Which will offer higher returns over the next 12 months, I bonds or bitcoin? A year ago, such a question would have been silly. Today, not so much. Bitcoin
Here’s what you need to know.
I Bond Basics
First introduced in 1998, I bonds are issued by the US government. Investors buy I bonds directly from the government through the TreasuryDirect.gov website. Unlike most other US bonds, however, I bonds are designed to protect savers from the ravages of inflation.
To do this, they adjust the interest rate twice a year (May and November) according to the evolution of the CPI. Two factors determine the interest rate on an I bond: a fixed rate and an inflation rate. The combination of these two rates gives us what is called the composite rate.
Today, the fixed rate is 0%. Not very exciting and likely to stay at zero percent when the Treasury announces new rates in May. The inflation rate, however, will rise to 9.62% annualized based on the latest CPI figures. published at the beginning of this month.
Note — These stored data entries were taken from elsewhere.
(* ===== verification/Pack.v ===== *)
(** * The packer (easy-fs-fuse/src/main.rs)

    [easy_fs_pack] formats an image and copies the programs of a host directory
    into it.  The directory entries and the host files are parameters. *)

From S2P Require Import Prelude BlockDev BlockStore Bitmap Layout DiskCodec Tree BuildTree TreeOps ClearTree InodeOps FileData Efs Vfs FsInv FsAlloc FsUpdate FsOps FsDir FsCreate FsSpec FsRefine.

(** [name_with_ext.drain(name_with_ext.find('.').unwrap()..)] *)
Definition strip_ext (name_with_ext : list byte) : result (list byte) :=
  match list_find (fun b => b = Byte.x2e) name_with_ext with
  | Some (i, _) => Ok (take i name_with_ext)
  | None => Fail Panic
  end.

Fixpoint app_names (entries : list (list byte)) : result (list (list byte)) :=
  match entries with
  | [] => Ok []
  | e :: entries =>
      match strip_ext e with
      | Ok n => match app_names entries with Ok ns => Ok (n :: ns) | Fail f => Fail f end
      | Fail f => Fail f
      end
  end.

Section Pack.
Context {St : Type} `{BlockStore St}.
Variable host_file : list byte -> option (list byte).

(** One round of the loop over the programs. *)
Definition pack_app (efs : EasyFileSystem) (app : list byte) : cmd St unit :=
  (* load app data from host file system *)
  let* all_data := lift (unwrap (host_file app)) in
  (* create a file in easy-fs *)
  let* r := create efs (root_inode efs) app in
  let* inode := lift (unwrap r) in
  (* write data to easy-fs *)
  let* _ := vfs_write_at efs inode 0 all_data in
  ret tt.

Definition easy_fs_pack (entries : list (list byte)) : cmd St unit :=
  (* 16MiB, at most 4095 files *)
  let* efs := efs_create (16 * 2048) 1 in
  let* apps := lift (app_names entries) in
  for_each apps (fun app _ => pack_app efs app) tt.

End Pack.

(** ** Weights of a part of the files *)
Lemma files_weight_app a b : files_weight (a ++ b) = files_weight a + files_weight b.
Proof. induction a as [|[n c] a IH]; [done|]. cbn [app files_weight]. rewrite IH. lia. Qed.

Definition sizes_ok (a : named_files) : Prop := Forall (fun e => zlen e.2 <= MAX_SIZE) a.

Lemma bytes_weight_nonneg n : 0 <= n <= MAX_SIZE -> 0 <= bytes_weight n.
Proof. intros Hn. transitivity (bytes_weight 0); [by vm_compute|]. apply bytes_weight_mono; lia. Qed.

Lemma files_weight_nonneg a : sizes_ok a -> 0 <= files_weight a.
Proof.
  induction 1 as [|[n c] a Hc _ IH]; [done|]. cbn [files_weight]. pose proof (bytes_weight_nonneg (zlen c)). pose proof (zlen_nonneg c). cbn in Hc. lia.
Qed.

Lemma fs_weight_prefix a b : sizes_ok b -> 32 * zlen (a ++ b) <= MAX_SIZE -> fs_weight a <= fs_weight (a ++ b).
Proof.
  intros Hb Hm. unfold fs_weight. rewrite files_weight_app. pose proof (files_weight_nonneg b Hb). pose proof (zlen_nonneg a).
  assert (Hz : zlen (a ++ b) = zlen a + zlen b) by (unfold zlen; rewrite length_app; lia). pose proof (zlen_nonneg b).
  pose proof (bytes_weight_mono (32 * zlen a) (32 * zlen (a ++ b)) ltac:(lia) Hm). lia.
Qed.

Lemma update_last name c c' a : name ∉ a.*1 -> update_name name c' (a ++ [(name, c)]) = a ++ [(name, c')].
Proof.
  induction a as [|[n d] a IH]; cbn; [by rewrite decide_True|]. intros [Hne Hn]%not_elem_of_cons. rewrite decide_False by done. by rewrite IH.
Qed.

Lemma lookup_last name c a : name ∉ a.*1 -> lookup_name name (a ++ [(name, c)]) = Some c.
Proof. induction a as [|[n d] a IH]; cbn; [by rewrite decide_True|]. intros [Hne Hn]%not_elem_of_cons. rewrite decide_False by done. by apply IH. Qed.

Lemma lookup_notin name a : name ∉ a.*1 -> lookup_name name a = None.
Proof. induction a as [|[n d] a IH]; [done|]. cbn. intros [Hne Hn]%not_elem_of_cons. rewrite decide_False by done. by apply IH. Qed.

Lemma lookup_None_notin name a : lookup_name name a = None -> name ∉ a.*1.
Proof.
  induction a as [|[n d] a IH]; [intros _; apply not_elem_of_nil|]. cbn. case_decide as E; [done|]. intros Hl. apply not_elem_of_cons. split; [congruence|auto].
Qed.

Lemma written_empty d : written [] 0 d = d.
Proof. unfold written. apply splice_all. rewrite length_resize. change (zlen []) with 0. unfold zlen. lia. Qed.

(** ** The programs in the image *)
Section PackOk.
Context {St : Type} `{BlockStoreSpec St}.
Variable host_file : list byte -> option (list byte).

(** What a set of programs must satisfy to be packed. *)
Record packable (apps : named_files) : Prop := {
  pk_names : NoDup apps.*1;
  pk_ok : Forall (fun e => name_ok e.1 /\ host_file e.1 = Some e.2 /\ 0 < zlen e.2 <= MAX_SIZE) apps;
  pk_count : zlen apps < 4096;
  pk_room : fs_weight apps <= 16 * 2048 - data_area_start_block (planned (16 * 2048) 1);
}.

Lemma packable_sizes apps : packable apps -> sizes_ok apps.
Proof. intros [_ Hok _ _]. eapply Forall_impl; [exact Hok|]. by intros e (_ & _ & _ & ?). Qed.

Lemma pack_app_ok σ done todo n d : packable (done ++ (n, d) :: todo) -> fs_rep σ (planned (16 * 2048) 1) (16 * 2048) done ->
  exists σ', commits (St := St) σ (pack_app host_file (planned (16 * 2048) 1) n) tt σ' /\ fs_rep σ' (planned (16 * 2048) 1) (16 * 2048) (done ++ [(n, d)]).
Proof.
  intros Hp Hrep. pose proof (packable_sizes _ Hp) as Hsz. destruct Hp as [Hnd Hok Hct Hroom]. set (fs := planned (16 * 2048) 1) in *.
  assert (Hm : 32 * zlen (done ++ (n, d) :: todo) <= MAX_SIZE) by (change MAX_SIZE with 1082209792; lia).
  assert (Hz : zlen (done ++ (n, d) :: todo) = zlen done + 1 + zlen todo) by (unfold zlen; rewrite length_app; cbn; lia). pose proof (zlen_nonneg todo).
  apply Forall_app in Hok as [_ [(Hname & Hhost & Hd1 & Hd2) _]%Forall_cons]. cbn [fst snd] in *.
  rewrite fmap_app in Hnd. apply NoDup_app in Hnd as (_ & Hdis & _). assert (Hn : n ∉ done.*1) by (intros Hin; apply (Hdis n Hin); by left).
  apply Forall_app in Hsz as [_ [_ Hst]%Forall_cons].
  assert (Hw2 : fs_weight (done ++ [(n, d)]) <= 16 * 2048 - data_area_start_block fs).
  { etransitivity; [apply (fs_weight_prefix _ todo Hst)|]; rewrite <- app_assoc; done. }
  assert (Hl : zlen (done ++ [(n, [])]) = zlen done + 1) by (unfold zlen; rewrite length_app; cbn; lia).
  assert (Hw1 : fs_weight (done ++ [(n, [])]) <= fs_weight (done ++ [(n, d)])).
  { unfold fs_weight. rewrite !files_weight_app. cbn [files_weight]. assert (E : zlen (done ++ [(n, d)]) = zlen (done ++ [(n, [])])) by (unfold zlen; rewrite !length_app; done).
    rewrite E. pose proof (bytes_weight_mono 0 (zlen d) ltac:(lia) Hd2). change (zlen []) with 0. lia. }
  destruct Hrep as [l Hv]. destruct (view_create (St := St) σ fs _ l done Hv n (lookup_notin _ _ Hn) Hname) as (j & σ2 & Hc2 & Hv2); [change (inodes fs) with 4096; lia|lia|lia|].
  assert (Ha : assoc n (l ++ [(n, j)]) = Some j).
  { rewrite assoc_snoc. destruct (assoc n l) as [i|] eqn:E; [|by rewrite decide_True].
    destruct (proj1 (view_assoc σ fs _ l done Hv n) ltac:(eauto)) as [c Hc]. by rewrite (lookup_notin _ _ Hn) in Hc. }
  destruct (view_write (St := St) σ2 fs _ _ _ Hv2 n j [] 0 d Ha (lookup_last _ _ _ Hn)) as (σ3 & Hc3 & Hv3); [lia..| |].
  { by rewrite update_last, written_empty by done. }
  rewrite update_last, written_empty in Hv3 by done. exists σ3. split; [|by eexists].
  unfold pack_app. rewrite Hhost.
  intros s Hs Hc Hh. destruct (Hc2 s Hs Hc Hh) as (s2 & E2 & Hs2 & Hct2 & Hh2 & _). destruct (Hc3 s2 Hs2 Hct2 Hh2) as (s3 & E3 & Hs3).
  exists s3. split; [|done]. change (bind (create fs (root_inode fs) n) (fun r => let* inode := lift (unwrap r) in let* _ := vfs_write_at fs inode 0 d in ret tt) s = Ok (tt, s3)).
  rewrite (bind_Ok _ _ _ _ _ E2). change (bind (vfs_write_at fs (vinode fs j) 0 d) (fun _ => ret tt) s2 = Ok (tt, s3)). by rewrite (bind_Ok _ _ _ _ _ E3).
Qed.

(** A store that is between two calls and has nothing to write back. *)
Definition synced (s : St) (σ : gmap Z (list byte)) : Prop := wf s /\ content s = σ /\ held s = ∅ /\ stable s = σ.

Lemma pack_apps_ok todo : forall σ done, packable (done ++ todo) -> fs_rep σ (planned (16 * 2048) 1) (16 * 2048) done ->
  exists σ', fs_rep σ' (planned (16 * 2048) 1) (16 * 2048) (done ++ todo) /\
    forall s, synced s σ -> exists s', for_each todo.*1 (fun app _ => pack_app host_file (planned (16 * 2048) 1) app) tt s = Ok (tt, s') /\ synced s' σ'.
Proof.
  induction todo as [|[n d] todo IH]; intros σ done Hp Hrep.
  { exists σ. rewrite app_nil_r. split; [done|]. intros s Hs. by exists s. }
  destruct (pack_app_ok σ done todo n d Hp Hrep) as (σ1 & Hc & Hrep1).
  destruct (IH σ1 (done ++ [(n, d)])) as (σ' & Hrep' & Hloop); [by rewrite <- app_assoc|done|].
  exists σ'. rewrite <- app_assoc in Hrep'. split; [done|]. intros s (Hw & Hct & Hh & Hst).
  destruct (Hc s Hw Hct Hh) as (s1 & E1 & Hs1). destruct (Hloop s1) as (s' & E & Hs'); [by destruct Hs1 as (? & ? & ? & ?)|].
  exists s'. split; [|done]. cbn. by rewrite (bind_Ok _ _ _ _ _ E1).
Qed.

Lemma strip_ext_ok n ext : Byte.x2e ∉ n -> strip_ext (n ++ Byte.x2e :: ext) = Ok n.
Proof.
  intros Hn. unfold strip_ext. assert (E : list_find (fun b => b = Byte.x2e) (n ++ Byte.x2e :: ext) = Some (length n, Byte.x2e)).
  { apply list_find_Some. split_and!; [by rewrite list_lookup_middle|done|]. intros j y Hj Hlt ->. apply Hn. rewrite lookup_app_l in Hj by done. by eapply list_elem_of_lookup_2. }
  by rewrite E, take_app_length.
Qed.

Lemma app_names_ok ns exts : length exts = length ns -> Forall (fun n => Byte.x2e ∉ n) ns ->
  app_names (zip_with (fun n e => n ++ Byte.x2e :: e) ns exts) = Ok ns.
Proof.
  intros Hl Hns. revert exts Hl. induction Hns as [|n ns Hn _ IH]; intros [|e exts] [=]; [done|]. cbn. by rewrite strip_ext_ok, IH.
Qed.

Lemma easy_fs_pack_ok σ apps exts : packable apps -> length exts = length apps -> Forall (fun n => Byte.x2e ∉ n) apps.*1 ->
  blocks_ok σ -> (forall b, is_Some (σ !! b) <-> 0 <= b < 16 * 2048) ->
  exists σ', commits (St := St) σ (easy_fs_pack host_file (zip_with (fun n e => n ++ Byte.x2e :: e) apps.*1 exts)) tt σ' /\
    fs_rep σ' (planned (16 * 2048) 1) (16 * 2048) apps.
Proof.
  intros Hp Hl Hdot Hok Hd. destruct (efs_create_runs (St := St) σ (16 * 2048) 1 ltac:(by vm_compute) Hok Hd) as (σ1 & di & Hc & Hfd).
  destruct (pack_apps_ok apps σ1 [] Hp) as (σ' & Hrep & Hloop); [by eexists _, _, _|]. exists σ'. split; [|done].
  intros s Hw Hct Hh. destruct (Hc s Hw Hct Hh) as (s1 & E1 & Hs1). unfold easy_fs_pack. rewrite (bind_Ok _ _ _ _ _ E1).
  rewrite app_names_ok by (by rewrite ?length_fmap). destruct (Hloop s1) as (s2 & E2 & Hs2); [by destruct Hs1 as (? & ? & ? & ?)|].
  exists s2. split; [exact E2|]. by destruct Hs2 as (? & ? & ? & ?).
Qed.

(** ** What the packer does not survive *)
Lemma app_names_panic entries e : e ∈ entries -> Byte.x2e ∉ e -> app_names entries = Fail Panic.
Proof.
  intros Hin He. assert (Hs : forall x, strip_ext x = Fail Panic \/ exists n, strip_ext x = Ok n) by (intros x; unfold strip_ext; destruct (list_find _ x) as [[??]|]; eauto).
  induction entries as [|x entries IH]; [by apply not_elem_of_nil in Hin|]. cbn. apply elem_of_cons in Hin as [<-|Hin].
  - unfold strip_ext. destruct (list_find (fun b => b = Byte.x2e) e) as [[i b]|] eqn:E; [|done].
    apply list_find_Some in E as (Hi & -> & _). exfalso. apply He. by eapply list_elem_of_lookup_2.
  - rewrite (IH Hin). by destruct (Hs x) as [->|[n ->]].
Qed.

Lemma pack_app_again σ apps n : n ∈ apps.*1 -> is_Some (host_file n) -> fs_rep σ (planned (16 * 2048) 1) (16 * 2048) apps ->
  forall s, synced s σ -> pack_app host_file (planned (16 * 2048) 1) n s = Fail Panic.
Proof.
  intros Hn [d Hd] Hrep s (Hw & Hc & Hh & _). destruct (lookup_name n apps) as [c|] eqn:El.
  - destruct (rep_create_exists (St := St) σ _ _ apps Hrep n c El s Hw Hc Hh) as (s' & E & _). unfold pack_app. rewrite Hd.
    change (bind (create (planned (16 * 2048) 1) (root_inode (planned (16 * 2048) 1)) n) (fun r => let* inode := lift (unwrap r) in let* _ := vfs_write_at (planned (16 * 2048) 1) inode 0 d in ret tt) s = Fail Panic).
    by rewrite (bind_Ok _ _ _ _ _ E).
  - by destruct (lookup_None_notin n apps El).
Qed.

End PackOk.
Beyond the interest rate, here are some key characteristics of I bonds that you should know:
- There is a limit of $10,000 per person on the amount one can invest in I bonds each year
- Individuals can buy an additional $5,000 in I bonds with their tax refunds
- Trusts and corporations can also buy I bonds
- I bonds cannot be redeemed for 12 months
- Redeeming I bonds before five years will incur a penalty equal to 3 months interest
- Bonds must be bought and sold directly with the government. Therefore, you won’t find them in a mutual fund or ETF.
Buy bonds I in April
The current composite rate on I bonds is 7.12%. This lower rate has some wondering if they should wait until next month to buy I bonds. The answer is a resounding no. Here’s why.
The Treasury announces bond rates in May and November. When the new rates apply to a specific I Bond, however, depends on when you buy them. The key thing to remember is that you will never miss existing or new fares.
If you buy now in April 2022, you will benefit from the current composite rate of 7.12% for six full months. This is true even though the Treasury will announce the new rate in about two weeks.
More importantly, you won’t miss the new fare. Once you have owned Bond I for six months, you will then start receiving the composite rate that will be announced in May (estimated at 9.62%). And you will also receive this rate for six full months. The result is a rate of 8.37% for the first year.
You can view a helpful chart showing when bond rates change based on purchase date here.
I Bonds vs. TIPS
I bonds and TIPS (Treasury Inflation Protected Securities) protect investors from inflation. They do this, however, in two very different ways.
As stated above, I bonds protect us from inflation by adjusting the interest rate paid on the bond based on changes in the CPI. In contrast, the interest rate on TIPS remains the same throughout the life of the bond. Instead, the government adjusts the face value of the bond based on the CPI. The fixed interest rate is then applied to the adjusted nominal value.
There is another important difference. Unlike I bonds, TIPS can be bought and sold on the secondary market. Accordingly, you can buy TIPS through mutual funds and ETFs. This way, TIPS are easier to buy, especially in large quantities.
I Bonds vs. CDs
Given the current and future yields of I bonds, they are significantly better than even the best CD prices. This is true even if one plans to sell Bond I after one year and incur the 3 month interest penalty. The main difference is that with I bonds you cannot liquidate the first year and you are limited in the amount you can buy. With a CD, you can still withdraw your money, subject to an interest penalty.
Today, I bonds are arguably the best risk-adjusted investment one can make. Frankly, browsing the government website to buy I bonds is no walk in the park. But with rates expected to exceed 9%, it’s worth it.